(** * pg-promise, [lib/txMode.js]: the transaction-mode command builder

    A shallow embedding of [lib/txMode.js] and of the part of the
    ECMAScript runtime that the file relies on (the coercions behind [>],
    [parseInt], [if (...)], [typeof], [toUpperCase] and [Object.freeze]),
    followed by the properties of the [BEGIN] command text it builds. *)

From Stdlib Require Import ZArith Ascii String Lia.
From Stdlib Require Import DecimalString DecimalPos DecimalFacts.
From stdpp Require Import base option list strings gmap fin_maps.

(** ** The ECMAScript values the module can be handed *)

Module Js.

(** An abrupt completion: a [TypeError] raised by the runtime, or whatever
    user code (a getter, [valueOf], [toString]) threw. *)
Inductive exn := TypeError | UserThrown.

Inductive completion (A : Type) :=
| Normal (a : A)
| Throw (e : exn).
Arguments Normal {A} a.
Arguments Throw {A} e.

#[global] Instance completion_ret : MRet completion := λ A, Normal.
#[global] Instance completion_bind : MBind completion :=
  λ A B f m, match m with Normal a => f a | Throw e => Throw e end.

(** A Number, as [Number::toString] sees it (ECMA-262, 6.1.6.1.20): a finite
    non-zero Number is given by the integers [s] and [n] of that clause, the
    shortest decimal [s * 10^(n-k)] ([k] the number of digits of [s]) that
    reads back as the same double.  Every double has one such pair; the type
    has more pairs than there are doubles, so a statement over all of
    [number] covers every double. *)
Inductive number :=
| NNaN
| NInf (neg : bool)
| NZero (neg : bool)
| NFin (neg : bool) (s : positive) (n : Z).

Inductive prim :=
| PUndefined
| PNull
| PBoolean (b : bool)
| PNumber (x : number)
| PString (s : string)
| PSymbol (id : nat)
| PBigInt (z : Z).

Inductive hint := HintNumber | HintString.

(** An object is what the module can observe of it: whether it is callable
    ([typeof]), the completion of reading a property ([[Get]], which runs
    getters), and the completion of [ToPrimitive] under each hint (which runs
    [Symbol.toPrimitive], [valueOf] and [toString]).  The module makes each
    observation at most once, so a fixed completion per observation loses
    nothing. *)
#[local] Set Warnings "-register-all".
Inductive value :=
| VPrim (p : prim)
| VObject (callable : bool)
          (get : string → completion value)
          (toPrimitive : hint → completion prim).
#[local] Set Warnings "register-all".

Definition undefined : value := VPrim PUndefined.
Definition null : value := VPrim PNull.
Definition VBool (b : bool) : value := VPrim (PBoolean b).
Definition VNum (x : number) : value := VPrim (PNumber x).
Definition VStr (s : string) : value := VPrim (PString s).

(** *** Decimal digits *)

Definition digits (s : positive) : string :=
  NilEmpty.string_of_uint (Pos.to_uint s).

Definition decimal (z : N) : string :=
  NilEmpty.string_of_uint (N.to_uint z).

Fixpoint zeros (n : nat) : string :=
  match n with
  | O => ""
  | S n => String "0" (zeros n)
  end.

Definition take (n : nat) (s : string) : string := String.substring 0 n s.
Definition drop (n : nat) (s : string) : string :=
  String.substring n (String.length s - n) s.

(** [z] without its trailing zeros, at most [fuel] of them. *)
Fixpoint strip_zeros (fuel : nat) (z : Z) : Z :=
  match fuel with
  | O => z
  | S fuel => if (z mod 10 =? 0)%Z then strip_zeros fuel (z / 10)%Z else z
  end.

(** The Number of an integer [z] that is a double: [s] is [|z|] without its
    trailing zeros, [n] the number of digits of [|z|]. *)
Definition number_of_Z (z : Z) : number :=
  match z with
  | Z0 => NZero false
  | _ =>
      let k := String.length (decimal (Z.abs_N z)) in
      NFin (z <? 0)%Z (Z.to_pos (strip_zeros k (Z.abs z))) (Z.of_nat k)
  end.

(** *** [Number::toString], radix 10 *)

Definition Number_toString (x : number) : string :=
  match x with
  | NNaN => "NaN"
  | NZero _ => "0"
  | NInf neg => (if neg then "-" else "") +:+ "Infinity"
  | NFin neg s n =>
      let ds := digits s in
      let k := Z.of_nat (String.length ds) in
      let e := (n - 1)%Z in
      (if neg then "-" else "") +:+
      (if ((k <=? n) && (n <=? 21))%Z then
         ds +:+ zeros (Z.to_nat (n - k))
       else if ((0 <? n) && (n <=? 21))%Z then
         take (Z.to_nat n) ds +:+ "." +:+ drop (Z.to_nat n) ds
       else if ((-6 <? n) && (n <=? 0))%Z then
         "0." +:+ zeros (Z.to_nat (- n)) +:+ ds
       else
         let exponent :=
           "e" +:+ (if (e <? 0)%Z then "-" else "+") +:+ decimal (Z.abs_N e) in
         if (k =? 1)%Z then ds +:+ exponent
         else take 1 ds +:+ "." +:+ drop 1 ds +:+ exponent)
  end.

(** *** Type conversion *)

Definition typeof (v : value) : string :=
  match v with
  | VPrim PUndefined => "undefined"
  | VPrim PNull => "object"
  | VPrim (PBoolean _) => "boolean"
  | VPrim (PNumber _) => "number"
  | VPrim (PString _) => "string"
  | VPrim (PSymbol _) => "symbol"
  | VPrim (PBigInt _) => "bigint"
  | VObject callable _ _ => if callable then "function" else "object"
  end.

Definition ToBoolean (v : value) : bool :=
  match v with
  | VPrim PUndefined | VPrim PNull => false
  | VPrim (PBoolean b) => b
  | VPrim (PNumber (NNaN | NZero _)) => false
  | VPrim (PNumber _) => true
  | VPrim (PString s) => negb (String.eqb s "")
  | VPrim (PSymbol _) => true
  | VPrim (PBigInt z) => negb (z =? 0)%Z
  | VObject _ _ _ => true
  end.

(** [v === undefined] *)
Definition is_undefined (v : value) : bool :=
  match v with
  | VPrim PUndefined => true
  | _ => false
  end.

Definition ToPrimitive (v : value) (h : hint) : completion prim :=
  match v with
  | VPrim p => Normal p
  | VObject _ _ toPrimitive => toPrimitive h
  end.

(** [o.P] for an object [o]; the module reads properties only behind its
    [typeof tiLevel === 'object'] test, where the value is an object. *)
Definition Get (v : value) (P : string) : completion value :=
  match v with
  | VObject _ get _ => get P
  | VPrim (PUndefined | PNull) => Throw TypeError
  | VPrim _ => Normal undefined
  end.

Definition ToString_prim (p : prim) : completion string :=
  match p with
  | PUndefined => Normal "undefined"
  | PNull => Normal "null"
  | PBoolean b => Normal (if b then "true" else "false")
  | PNumber x => Normal (Number_toString x)
  | PString s => Normal s
  | PSymbol _ => Throw TypeError
  | PBigInt z =>
      Normal ((if (z <? 0)%Z then "-" else "") +:+ decimal (Z.abs_N z))
  end.

Definition ToString (v : value) : completion string :=
  p ← ToPrimitive v HintString; ToString_prim p.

### Work instruction:
Reprint exactly the lines above that start at the one with "(** The Number" and end at the one with "(PSymbol _) => true", keeping both and adding none.

### Response for this exercise:
(** The Number of an integer [z] that is a double: [s] is [|z|] without its
    trailing zeros, [n] the number of digits of [|z|]. *)
Definition number_of_Z (z : Z) : number :=
  match z with
  | Z0 => NZero false
  | _ =>
      let k := String.length (decimal (Z.abs_N z)) in
      NFin (z <? 0)%Z (Z.to_pos (strip_zeros k (Z.abs z))) (Z.of_nat k)
  end.

(** *** [Number::toString], radix 10 *)

Definition Number_toString (x : number) : string :=
  match x with
  | NNaN => "NaN"
  | NZero _ => "0"
  | NInf neg => (if neg then "-" else "") +:+ "Infinity"
  | NFin neg s n =>
      let ds := digits s in
      let k := Z.of_nat (String.length ds) in
      let e := (n - 1)%Z in
      (if neg then "-" else "") +:+
      (if ((k <=? n) && (n <=? 21))%Z then
         ds +:+ zeros (Z.to_nat (n - k))
       else if ((0 <? n) && (n <=? 21))%Z then
         take (Z.to_nat n) ds +:+ "." +:+ drop (Z.to_nat n) ds
       else if ((-6 <? n) && (n <=? 0))%Z then
         "0." +:+ zeros (Z.to_nat (- n)) +:+ ds
       else
         let exponent :=
           "e" +:+ (if (e <? 0)%Z then "-" else "+") +:+ decimal (Z.abs_N e) in
         if (k =? 1)%Z then ds +:+ exponent
         else take 1 ds +:+ "." +:+ drop 1 ds +:+ exponent)
  end.

(** *** Type conversion *)

Definition typeof (v : value) : string :=
  match v with
  | VPrim PUndefined => "undefined"
  | VPrim PNull => "object"
  | VPrim (PBoolean _) => "boolean"
  | VPrim (PNumber _) => "number"
  | VPrim (PString _) => "string"
  | VPrim (PSymbol _) => "symbol"
  | VPrim (PBigInt _) => "bigint"
  | VObject callable _ _ => if callable then "function" else "object"
  end.

Definition ToBoolean (v : value) : bool :=
  match v with
  | VPrim PUndefined | VPrim PNull => false
  | VPrim (PBoolean b) => b
  | VPrim (PNumber (NNaN | NZero _)) => false
  | VPrim (PNumber _) => true
  | VPrim (PString s) => negb (String.eqb s "")
  | VPrim (PSymbol _) => true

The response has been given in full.